- **What to do**
Give the records back in full, exactly as they read.

- **Material for the task**
(** The chain of the scenario's successful call. *)
Lemma resolved_call_chain_witness :
  exists token rest c url context workspace instance envVars originalspec,
    let ctx := {| span := None |} in
    let user := UserAndToken.user c in
    Metadata.get "Authorization" (Scenario.metadata ["Bearer abc"])
    = ("Bearer " ++ token)%string :: rest
    /\ Scenario.success.2
       = [ Logged {| auth := ("Bearer " ++ token)%string :: rest |};
           Called (userDB_findUserByGitpodToken ctx (SHA256.hex token)
                     MACHINE_AUTH_TOKEN) (Resolved (Some c));
           Called (contextParser_normalizeContextURL "https://example.com/repo")
             (Resolved url);
           Called (contextParser_handle ctx user url) (Resolved context);
           Called (workspaceFactory_createForContext ctx user context url)
             (Resolved workspace);
           Called (workspaceStarter_newInstance workspace user)
             (Resolved instance);
           Called (userDB_getEnvVars ctx (User.id user)) (Resolved envVars);
           Called (workspaceStarter_createSpec ctx user workspace instance
                     envVars) (Resolved originalspec) ]
    /\ Scenario.response
       = {| GetWorkspaceContextResponse.id := WorkspaceInstance.id instance;
            GetWorkspaceContextResponse.metadata :=
              {| WorkspaceMetadata.metaId := Workspace.id workspace;
                 WorkspaceMetadata.owner := Workspace.ownerId workspace |};
            GetWorkspaceContextResponse.servicePrefix := Workspace.id workspace;
            GetWorkspaceContextResponse.spec :=
              GetWorkspaceContextResponse.spec Scenario.response |}.
Proof.
  apply (resolved_call_chain Scenario.handler
           (Scenario.call ["Bearer abc"] "https://example.com/repo")
           Scenario.s0 Scenario.response Scenario.success.1.2).
  vm_compute. reflexivity.
Defined.

(** Every step of the scenario resolves, and so does the call. *)
Lemma getWorkspaceContext_resolves_witness :
  exists resp new t,
    run Scenario.handler
      (getWorkspaceContext (Scenario.call ["Bearer abc"] "https://example.com/repo"))
      Scenario.s0
    = (Resolved resp,
       {| heap := heap Scenario.s1 ++ new; world := world Scenario.s1 |}, t)
    /\ invoked t = orchestration
    /\ GetWorkspaceContextResponse.id resp = "inst1"
    /\ GetWorkspaceContextResponse.servicePrefix resp = "ws1"
    /\ GetWorkspaceContextResponse.metadata resp
       = {| WorkspaceMetadata.metaId := "ws1"; WorkspaceMetadata.owner := "U1" |}
    /\ Wire_toObject (heap Scenario.s1 ++ new)
         (GetWorkspaceContextResponse.spec resp)
       = Some (expected_wire_object Scenario.original_object).
Proof.
  apply (getWorkspaceContext_resolves Scenario.handler
           (Scenario.call ["Bearer abc"] "https://example.com/repo")
           Scenario.s0 "abc" [] (Scenario.credential "abc" Scenario.U1)
           Scenario.s0 "https://example.com/repo" Scenario.s0 "C" Scenario.s0
           {| Workspace.id := "ws1"; Workspace.ownerId := "U1" |} Scenario.s0
           {| WorkspaceInstance.id := "inst1" |} Scenario.s0
           [("FOO", "bar")] Scenario.s0
           Scenario.originalspec Scenario.s1 Scenario.original_object);
    vm_compute; reflexivity.
Defined.

(** The one lookup of the scenario, by the digest of ["abc"]. *)
Lemma every_lookup_is_by_digest_witness :
  Forall (lookup_by_digest_of ["Bearer abc"]) Scenario.success.2.
Proof.
  apply (every_lookup_is_by_digest Scenario.handler
           (Scenario.call ["Bearer abc"] "https://example.com/repo")
           Scenario.s0 Scenario.success.1.1 Scenario.success.1.2).
  vm_compute. reflexivity.
Defined.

- **Solution to this task**
(** The chain of the scenario's successful call. *)
Lemma resolved_call_chain_witness :
  exists token rest c url context workspace instance envVars originalspec,
    let ctx := {| span := None |} in
    let user := UserAndToken.user c in
    Metadata.get "Authorization" (Scenario.metadata ["Bearer abc"])
    = ("Bearer " ++ token)%string :: rest
    /\ Scenario.success.2
       = [ Logged {| auth := ("Bearer " ++ token)%string :: rest |};
           Called (userDB_findUserByGitpodToken ctx (SHA256.hex token)
                     MACHINE_AUTH_TOKEN) (Resolved (Some c));
           Called (contextParser_normalizeContextURL "https://example.com/repo")
             (Resolved url);
           Called (contextParser_handle ctx user url) (Resolved context);
           Called (workspaceFactory_createForContext ctx user context url)
             (Resolved workspace);
           Called (workspaceStarter_newInstance workspace user)
             (Resolved instance);
           Called (userDB_getEnvVars ctx (User.id user)) (Resolved envVars);
           Called (workspaceStarter_createSpec ctx user workspace instance
                     envVars) (Resolved originalspec) ]
    /\ Scenario.response
       = {| GetWorkspaceContextResponse.id := WorkspaceInstance.id instance;
            GetWorkspaceContextResponse.metadata :=
              {| WorkspaceMetadata.metaId := Workspace.id workspace;
                 WorkspaceMetadata.owner := Workspace.ownerId workspace |};
            GetWorkspaceContextResponse.servicePrefix := Workspace.id workspace;
            GetWorkspaceContextResponse.spec :=
              GetWorkspaceContextResponse.spec Scenario.response |}.
Proof.
  apply (resolved_call_chain Scenario.handler
           (Scenario.call ["Bearer abc"] "https://example.com/repo")
           Scenario.s0 Scenario.response Scenario.success.1.2).
  vm_compute. reflexivity.
Defined.

(** Every step of the scenario resolves, and so does the call. *)
Lemma getWorkspaceContext_resolves_witness :
  exists resp new t,
    run Scenario.handler
      (getWorkspaceContext (Scenario.call ["Bearer abc"] "https://example.com/repo"))
      Scenario.s0
    = (Resolved resp,
       {| heap := heap Scenario.s1 ++ new; world := world Scenario.s1 |}, t)
    /\ invoked t = orchestration
    /\ GetWorkspaceContextResponse.id resp = "inst1"
    /\ GetWorkspaceContextResponse.servicePrefix resp = "ws1"
    /\ GetWorkspaceContextResponse.metadata resp
       = {| WorkspaceMetadata.metaId := "ws1"; WorkspaceMetadata.owner := "U1" |}
    /\ Wire_toObject (heap Scenario.s1 ++ new)
         (GetWorkspaceContextResponse.spec resp)
       = Some (expected_wire_object Scenario.original_object).
Proof.
  apply (getWorkspaceContext_resolves Scenario.handler
           (Scenario.call ["Bearer abc"] "https://example.com/repo")
           Scenario.s0 "abc" [] (Scenario.credential "abc" Scenario.U1)
           Scenario.s0 "https://example.com/repo" Scenario.s0 "C" Scenario.s0
           {| Workspace.id := "ws1"; Workspace.ownerId := "U1" |} Scenario.s0
           {| WorkspaceInstance.id := "inst1" |} Scenario.s0
           [("FOO", "bar")] Scenario.s0
           Scenario.originalspec Scenario.s1 Scenario.original_object);
    vm_compute; reflexivity.
Defined.

(** The one lookup of the scenario, by the digest of ["abc"]. *)
Lemma every_lookup_is_by_digest_witness :
  Forall (lookup_by_digest_of ["Bearer abc"]) Scenario.success.2.
Proof.
  apply (every_lookup_is_by_digest Scenario.handler
           (Scenario.call ["Bearer abc"] "https://example.com/repo")
           Scenario.s0 Scenario.success.1.1 Scenario.success.1.2).
  vm_compute. reflexivity.
Defined.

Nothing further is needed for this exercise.